> _Work to complete_
Print word for word the first line of the records below and every following line through the one containing "Lemma aggregateOrders_keys orders"; print nothing else.

______

Lemma foldl_later_max xs : ∀ d,
  let r := foldl later d xs in
  r ∈ d :: xs ∧ ∀ x, x ∈ d :: xs → string_gt x r = false.
Proof.
  induction xs as [|y xs IH]; intros d; simpl.
  - split; [by left|].
    intros x ->%list_elem_of_singleton. apply string_gt_irrefl.
  - destruct (IH (later d y)) as [Hin Hmax].
    destruct (later_max d y) as (Hd & Hy & Hcase). split.
    + apply elem_of_cons in Hin as [->|Hin]; [|by do 2 right].
      destruct Hcase as [->| ->]; [by left|right; by left].
    + intros x [->|[->|Hx]%elem_of_cons]%elem_of_cons.
      * eapply string_not_gt_trans; [exact Hd|]. apply Hmax. by left.
      * eapply string_not_gt_trans; [exact Hy|]. apply Hmax. by left.
      * apply Hmax. by right.
Qed.

(** The order of [>] is that of the code units, which is not that of
    the bytes: a character beyond U+FFFF, of four bytes, is below one
    of U+E000 to U+FFFF, of three. *)
Example string_gt_surrogates :
  string_gt "～" "😀" = true ∧ Js.lex_le "～" "😀" = true.
Proof. split; vm_compute; reflexivity. Qed.

Section AggregateFacts.

Context (plus : JsValue → JsValue → JsValue).

Lemma aggregateOrders_snoc orders o :
  aggregateOrders plus (orders ++ [o])%list
  = aggregate_step plus o (aggregateOrders plus orders).
Proof. unfold aggregateOrders. by rewrite foldl_app. Qed.

(** The keys after one turn. *)
Lemma aggregate_step_keys o map :
  s_customer <$> aggregate_step plus o map
  = if decide (v_customer o ∈ s_customer <$> map)
    then s_customer <$> map
    else ((s_customer <$> map) ++ [v_customer o])%list.
Proof.
  induction map as [|s map IH].
  - cbn [aggregate_step fmap list_fmap]. case_decide as Hin; [|done].
    by apply elem_of_nil in Hin.
  - cbn [aggregate_step]. case_bool_decide as Heq.
    + clear IH. rewrite !fmap_cons. cbn [s_customer].
      case_decide as Hin; [done|]. exfalso. apply Hin. rewrite Heq. left.
    + rewrite !fmap_cons, IH. clear IH.
      destruct (decide (v_customer o ∈ s_customer <$> map)) as [Hin|Hnin];
        case_decide as Hin'; try done.
      * exfalso. apply Hin'. by right.
      * apply elem_of_cons in Hin' as [?|?]; [congruence|done].
Qed.

Lemma aggregateOrders_keys orders :
  s_customer <$> aggregateOrders plus orders
  = reverse (remove_dups (reverse (v_customer <$> orders))).
Proof.
  induction orders as [|o orders IH] using rev_ind; [done|].
  rewrite aggregateOrders_snoc, aggregate_step_keys, IH. clear IH.
  rewrite fmap_app, reverse_app.
  change (reverse (v_customer <$> [o])) with [v_customer o].
  set (r := reverse (v_customer <$> orders)).
  change ([v_customer o] ++ r)%list with (v_customer o :: r).
  assert (remove_dups (v_customer o :: r)
          = if decide (v_customer o ∈ r) then remove_dups r
            else v_customer o :: remove_dups r) as -> by done.
  assert (v_customer o ∈ reverse (remove_dups r) ↔ v_customer o ∈ r) as Hiff
    by (by rewrite elem_of_reverse, elem_of_remove_dups).
  destruct (decide (v_customer o ∈ r)) as [Hin|Hnin];
    case_decide as Hin'; try done.
  - by apply Hiff in Hin.
  - by apply Hiff in Hin'.
  - by rewrite reverse_cons.
Qed.

(** The summary of a customer, from the orders of that customer in the
    order of the list. *)
Lemma aggregateOrders_summary orders : ∀ s,
  s ∈ aggregateOrders plus orders →
  ∃ o0 rest,
    filter (λ o, v_customer o = s_customer s) orders = o0 :: rest
    ∧ orderCount s = S (length rest)
    ∧ totalAmount s = foldl plus (v_amount o0) (v_amount <$> rest)
    ∧ latestOrderDate s = foldl later (v_date o0) (v_date <$> rest).
Proof.
  induction orders as [|o orders IH] using rev_ind;
    [by intros s ?%elem_of_nil|].
  rewrite aggregateOrders_snoc.
  pose proof (aggregateOrders_keys orders) as Hkeys.
  assert (NoDup (s_customer <$> aggregateOrders plus orders)) as Hnd
    by (rewrite Hkeys, reverse_Permutation; apply NoDup_remove_dups).
  assert (∀ c, c ∈ s_customer <$> aggregateOrders plus orders →
               ∃ o', o' ∈ orders ∧ v_customer o' = c) as Hsome.
  { intros c. rewrite Hkeys, elem_of_reverse, elem_of_remove_dups,
      elem_of_reverse, list_elem_of_fmap. intros (o' & -> & Hin). by exists o'. }
  assert (∀ c, filter (λ o', v_customer o' = c) (orders ++ [o])%list
               = (filter (λ o', v_customer o' = c) orders
                  ++ if decide (v_customer o = c) then [o] else [])%list)
    as Hfilt.
  { intros c. rewrite filter_app, filter_cons, filter_nil.
    by destruct (decide (v_customer o = c)). }
  assert (filter (λ o', v_customer o' = v_customer o) orders ≠ [] →
          v_customer o ∈ s_customer <$> aggregateOrders plus orders) as Hseen.
  { intros Hf. rewrite Hkeys, elem_of_reverse, elem_of_remove_dups,
      elem_of_reverse, list_elem_of_fmap.
    destruct (filter _ orders) as [|o' l'] eqn:Hfl; [done|].
    assert (o' ∈ filter (λ o', v_customer o' = v_customer o) orders) as Hin
      by (rewrite Hfl; left).
    apply list_elem_of_filter in Hin as [Hc Hin]. by exists o'. }
  revert IH Hnd Hsome Hseen. clear Hkeys.
  generalize (aggregateOrders plus orders).
  intros map IH Hnd Hsome Hseen s.
  induction map as [|e map IHm]; cbn [aggregate_step].
  - intros ->%list_elem_of_singleton. cbn [s_customer]. rewrite Hfilt.
    rewrite decide_True by done.
    destruct (filter (λ o', v_customer o' = v_customer o) orders)
      as [|o' l'] eqn:Hf.
    + by exists o, [].
    + exfalso. assert (o' :: l' ≠ []) as Hne by done.
      by apply Hseen, elem_of_nil in Hne.
  - case_bool_decide as Heq.
    + intros [->|Hin]%elem_of_cons.
      * cbn [s_customer orderCount totalAmount latestOrderDate].
        rewrite Hfilt, decide_True by done.
        destruct (IH e) as (o0 & rest & Hf & Hcnt & Htot & Hlat); [by left|].
        exists o0, (rest ++ [o])%list. rewrite Hf. split; [done|].
        rewrite length_app, !fmap_app, !foldl_app. simpl.
        rewrite Hcnt, Htot, Hlat. split; [lia|]. done.
      * apply NoDup_cons in Hnd as [Hnotin _].
        assert (s_customer s ≠ v_customer o) as Hso.
        { intros Hso. apply Hnotin. rewrite Heq, <- Hso.
          apply list_elem_of_fmap. by exists s. }
        rewrite Hfilt, decide_False by done. rewrite (right_id_L [] (++)).
        apply IH. by right.
    + intros [->|Hin]%elem_of_cons.
      * rewrite Hfilt, decide_False by done. rewrite (right_id_L [] (++)).
        apply IH. by left.
      * apply IHm; [| | | |exact Hin].
        -- intros s' Hs'. apply IH. by right.
        -- by apply NoDup_cons in Hnd as [_ ?].
        -- intros c Hc. apply Hsome. by right.
        -- intros Hf. apply Hseen in Hf.
           apply elem_of_cons in Hf as [Hf|Hf]; [congruence|done].
Qed.

Lemma aggregate_step_count o map :
  sum_list (orderCount <$> aggregate_step plus o map)
  = S (sum_list (orderCount <$> map)).
Proof.
  induction map as [|e map IH]; cbn [aggregate_step]; [done|].
  case_bool_decide; rewrite !fmap_cons.
  - simpl. lia.
  - change (sum_list (orderCount e :: (orderCount <$> aggregate_step plus o map)))
      with (orderCount e + sum_list (orderCount <$> aggregate_step plus o map)).
    rewrite IH. simpl. lia.
Qed.

Lemma aggregateOrders_keys_elem orders c :
  c ∈ s_customer <$> aggregateOrders plus orders ↔ c ∈ v_customer <$> orders.
Proof.
  by rewrite aggregateOrders_keys, elem_of_reverse, elem_of_remove_dups,
    elem_of_reverse.
Qed.

Lemma aggregate_step_renamed old newName o map :
  newName ∉ s_customer <$> map → v_customer o ≠ newName →
  aggregate_step plus
    (if bool_decide (v_customer o = old)
     then mkViewOrder (v_id o) newName (v_amount o) (v_status o) (v_date o)
     else o)
    (setCustomers_renamed old newName map)
  = setCustomers_renamed old newName (aggregate_step plus o map).
Proof.
  intros Hmap Ho. unfold setCustomers_renamed.
  induction map as [|e map IH]; cbn [aggregate_step fmap list_fmap].
  - repeat (case_bool_decide; simpl in * ); done.
  - assert (s_customer e ≠ newName) as He
      by (intros <-; apply Hmap; left).
    assert (newName ∉ s_customer <$> map) as Hrest
      by (intros ?; apply Hmap; by right).
    specialize (IH Hrest). clear Hmap Hrest.
    repeat (case_bool_decide; simpl in * ); try congruence;
      try (by rewrite IH); try done.
Qed.

End AggregateFacts.

(** X24: the customers of [aggregateOrders].  The summaries come one
    per customer, in the order in which the customers first occur in
    the orders; no customer is listed twice and none is left out, and
    the order counts add up to the number of orders. *)
Theorem aggregateOrders_customers plus orders :
  s_customer <$> aggregateOrders plus orders
  = reverse (remove_dups (reverse (v_customer <$> orders)))
  ∧ NoDup (s_customer <$> aggregateOrders plus orders)
  ∧ (∀ c, c ∈ s_customer <$> aggregateOrders plus orders ↔
          c ∈ v_customer <$> orders)
  ∧ sum_list (orderCount <$> aggregateOrders plus orders) = length orders.
Proof.
  split; [apply aggregateOrders_keys|]. split.
  { rewrite aggregateOrders_keys, reverse_Permutation.
    apply NoDup_remove_dups. }
  split; [apply aggregateOrders_keys_elem|].
  induction orders as [|o orders IH] using rev_ind; [done|].
  rewrite aggregateOrders_snoc, aggregate_step_count, IH, length_app.
  simpl. lia.
Qed.

(** X25: the summary of a customer.  Its order count is the number of
    orders of that customer, which is at least one; its total is the
    amount of the customer's first order to which the amounts of the
    later ones were added in turn; and its latest date is the date of
    one of the customer's orders, than which the date of none of them
    is greater by [>] on strings (the order of their UTF-16 code
    units). *)
Theorem aggregateOrders_summaries plus orders s :
  s ∈ aggregateOrders plus orders →
  let os := filter (λ o, v_customer o = s_customer s) orders in
  orderCount s = length os
  ∧ (∃ o0 rest, os = o0 :: rest
                ∧ totalAmount s
                  = foldl plus (v_amount o0) (v_amount <$> rest))
  ∧ (∃ o, o ∈ os ∧ v_date o = latestOrderDate s)
  ∧ ∀ o, o ∈ os → string_gt (v_date o) (latestOrderDate s) = false.
Proof.
  intros Hs os.
  destruct (aggregateOrders_summary plus orders s Hs)
    as (o0 & rest & Hf & Hcnt & Htot & Hlat).
  unfold os. rewrite Hf. split; [done|]. split; [by exists o0, rest|].
  destruct (foldl_later_max (v_date <$> rest) (v_date o0)) as [Hin Hmax].
  rewrite <- Hlat in Hin, Hmax.
  change (v_date o0 :: (v_date <$> rest)) with (v_date <$> o0 :: rest)
    in Hin, Hmax.
  split.
  - apply list_elem_of_fmap in Hin as (o & Ho & Hin). by exists o.
  - intros o Ho. apply Hmax, list_elem_of_fmap. by exists o.
Qed.

Lemma aggregateOrders_summaries_witness :
  let s := mkCustomerSummary "Acme" (VNumber (Js.Num 3)) 2 "2026-02-26" in
  orderCount s
  = length (filter (λ o, v_customer o = s_customer s) three_view_orders).
Proof.
  refine (proj1 (aggregateOrders_summaries plus_exact three_view_orders
                   (mkCustomerSummary "Acme" (VNumber (Js.Num 3)) 2
                                      "2026-02-26") _)).
  vm_compute. left.
Defined.

(** X26: the local update of the Customers view after a rename.  When
    no order has the new name yet, renaming the customer of the orders
    and of the summaries the view holds gives the summaries that
    [aggregateOrders] computes from the renamed orders. *)
Theorem handleSaveCustomer_local_update plus old newName orders :
  newName ∉ v_customer <$> orders →
  aggregateOrders plus (setAllOrders_renamed old newName orders)
  = setCustomers_renamed old newName (aggregateOrders plus orders).
Proof.
  unfold setAllOrders_renamed.
  induction orders as [|o orders IH] using rev_ind; [done|].
  intros Hnew. rewrite fmap_app in Hnew.
  apply not_elem_of_app in Hnew as [Hrest Ho].
  rewrite fmap_app. cbn [fmap list_fmap].
  rewrite !aggregateOrders_snoc, (IH Hrest).
  apply aggregate_step_renamed.
  - by rewrite aggregateOrders_keys_elem.
  - intros Heq. apply Ho, list_elem_of_fmap. exists o. split; [done|left].
Qed.
(** * Shallow embedding of aws_nitro_enclaves.nsm (transport, client, errors)

    The Python package drives a native NSM session through CFFI
    ([_transport.py]); the high-level [NsmClient] ([client.py]) validates
    arguments and forwards to the transport.  The native library is an
    interface here ([NsmLib]): every Python-level definition is generic in it,
    and [NativeModel] gives the behaviour the spec prescribes for it.  The
    SHA-256 function of [hashlib] is a parameter of the definitions
    that hash (the class [Sha256]). *)

From Stdlib Require Import ZArith String Lia.
From stdpp Require Import base list list_numbers sorting gmap.

Open Scope Z_scope.
#[local] Set Warnings "-register-all".

Abbreviation byte := Byte.byte.

(** ** errors.py: the exception classes *)

(** The classes of [errors.py]; [OverflowError] is what CFFI raises when a
    Python int does not fit the C parameter type ([uint32_t] slots). *)
Inductive exc_class :=
| NsmError
| NsmDeviceNotFoundError
| NsmSessionClosedError
| NsmRandomError
| NsmInvalidPcrError
| NsmCertificateError
| NsmAttestationError
| NsmPcrLockedError
| OverflowError.

(** A raised exception: its class and its [__cause__] (messages are not
    modelled). *)
Inductive exc := Exc (cls : exc_class) (cause : option exc).

Definition exc_cls (e : exc) : exc_class := let 'Exc c _ := e in c.
Definition exc_cause (e : exc) : option exc := let 'Exc _ c := e in c.

(** [isinstance(e, NsmError)]: every class of [errors.py] derives from
    [NsmError]. *)
Definition is_nsm_error (c : exc_class) : bool :=
  match c with OverflowError => false | _ => true end.

(** ** A state and exception monad for Python code *)

Inductive res (A : Type) := Ok (a : A) | Raise (e : exc).
Arguments Ok {A} a.
Arguments Raise {A} e.

(** A statement run on the state [T] returns a value or raises; the state it
    leaves is kept in both cases (Python does not roll back). *)
Definition PyM (T A : Type) : Type := T -> res A * T.

Global Instance PyM_ret {T} : MRet (PyM T) := fun A a t => (Ok a, t).
Global Instance PyM_bind {T} : MBind (PyM T) := fun A B k m t =>
  match m t with
  | (Ok a, t') => k a t'
  | (Raise e, t') => (Raise e, t')
  end.

Definition raise {T A} (e : exc) : PyM T A := fun t => (Raise e, t).

(** [try: body except NsmError as exc: handler(exc)] *)
Definition try_except_nsm {T A} (body : PyM T A) (handler : exc -> PyM T A)
  : PyM T A := fun t =>
  match body t with
  | (Raise e, t') => if is_nsm_error (exc_cls e) then handler e t' else (Raise e, t')
  | r => r
  end.

(** [for x in xs: f(x)] collecting the results (a comprehension). *)
Fixpoint py_map {T A B} (f : A -> PyM T B) (xs : list A) : PyM T (list B) :=
  match xs with
  | [] => mret []
  | x :: rest => b ← f x; bs ← py_map f rest; mret (b :: bs)
  end.

(** ** The native interface declared in _cffi_build.py *)

Definition NSM_OK := 0.
Definition NSM_ERR_INVALID_SLOT := 1.
Definition NSM_ERR_LOCKED := 2.
Definition NSM_ERR_INVALID_LENGTH := 3.
Definition NSM_ERR_CERT_MISSING := 4.
Definition NSM_ERR_NO_MEMORY := 5.
Definition NSM_ERR_CLOSED := 6.

Definition PCR_SLOTS := 32.
Definition PCR_DIGEST_LEN := 32.
Definition CERTIFICATE_SLOTS := 4.

(** The functions of the native library used by the transport.  Out-buffers
    are returned as the bytes the call leaves in them; a function that
    mutates the session returns the new session. *)
Class NsmLib (S : Type) := {
  nsm_session_is_closed : S -> bool;
  nsm_session_close : S -> Z * S;
  nsm_module_id : S -> option string;
  nsm_describe_pcr : S -> Z -> Z * list byte;
  nsm_extend_pcr : S -> Z -> list byte -> Z * list byte * S;
  nsm_lock_pcr : S -> Z -> Z * S;
  nsm_lock_range : S -> Z -> Z * S;
  nsm_set_certificate : S -> Z -> list byte -> Z * S;
  nsm_describe_certificate : S -> Z -> Z * list byte;
  nsm_remove_certificate : S -> Z -> Z * S;
  nsm_locked_flags : S -> Z -> Z * list byte
}.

______

> _Written answer_
Lemma foldl_later_max xs : ∀ d,
  let r := foldl later d xs in
  r ∈ d :: xs ∧ ∀ x, x ∈ d :: xs → string_gt x r = false.
Proof.
  induction xs as [|y xs IH]; intros d; simpl.
  - split; [by left|].
    intros x ->%list_elem_of_singleton. apply string_gt_irrefl.
  - destruct (IH (later d y)) as [Hin Hmax].
    destruct (later_max d y) as (Hd & Hy & Hcase). split.
    + apply elem_of_cons in Hin as [->|Hin]; [|by do 2 right].
      destruct Hcase as [->| ->]; [by left|right; by left].
    + intros x [->|[->|Hx]%elem_of_cons]%elem_of_cons.
      * eapply string_not_gt_trans; [exact Hd|]. apply Hmax. by left.
      * eapply string_not_gt_trans; [exact Hy|]. apply Hmax. by left.
      * apply Hmax. by right.
Qed.

(** The order of [>] is that of the code units, which is not that of
    the bytes: a character beyond U+FFFF, of four bytes, is below one
    of U+E000 to U+FFFF, of three. *)
Example string_gt_surrogates :
  string_gt "～" "😀" = true ∧ Js.lex_le "～" "😀" = true.
Proof. split; vm_compute; reflexivity. Qed.

Section AggregateFacts.

Context (plus : JsValue → JsValue → JsValue).

Lemma aggregateOrders_snoc orders o :
  aggregateOrders plus (orders ++ [o])%list
  = aggregate_step plus o (aggregateOrders plus orders).
Proof. unfold aggregateOrders. by rewrite foldl_app. Qed.

(** The keys after one turn. *)
Lemma aggregate_step_keys o map :
  s_customer <$> aggregate_step plus o map
  = if decide (v_customer o ∈ s_customer <$> map)
    then s_customer <$> map
    else ((s_customer <$> map) ++ [v_customer o])%list.
Proof.
  induction map as [|s map IH].
  - cbn [aggregate_step fmap list_fmap]. case_decide as Hin; [|done].
    by apply elem_of_nil in Hin.
  - cbn [aggregate_step]. case_bool_decide as Heq.
    + clear IH. rewrite !fmap_cons. cbn [s_customer].
      case_decide as Hin; [done|]. exfalso. apply Hin. rewrite Heq. left.
    + rewrite !fmap_cons, IH. clear IH.
      destruct (decide (v_customer o ∈ s_customer <$> map)) as [Hin|Hnin];
        case_decide as Hin'; try done.
      * exfalso. apply Hin'. by right.
      * apply elem_of_cons in Hin' as [?|?]; [congruence|done].
Qed.

Lemma aggregateOrders_keys orders :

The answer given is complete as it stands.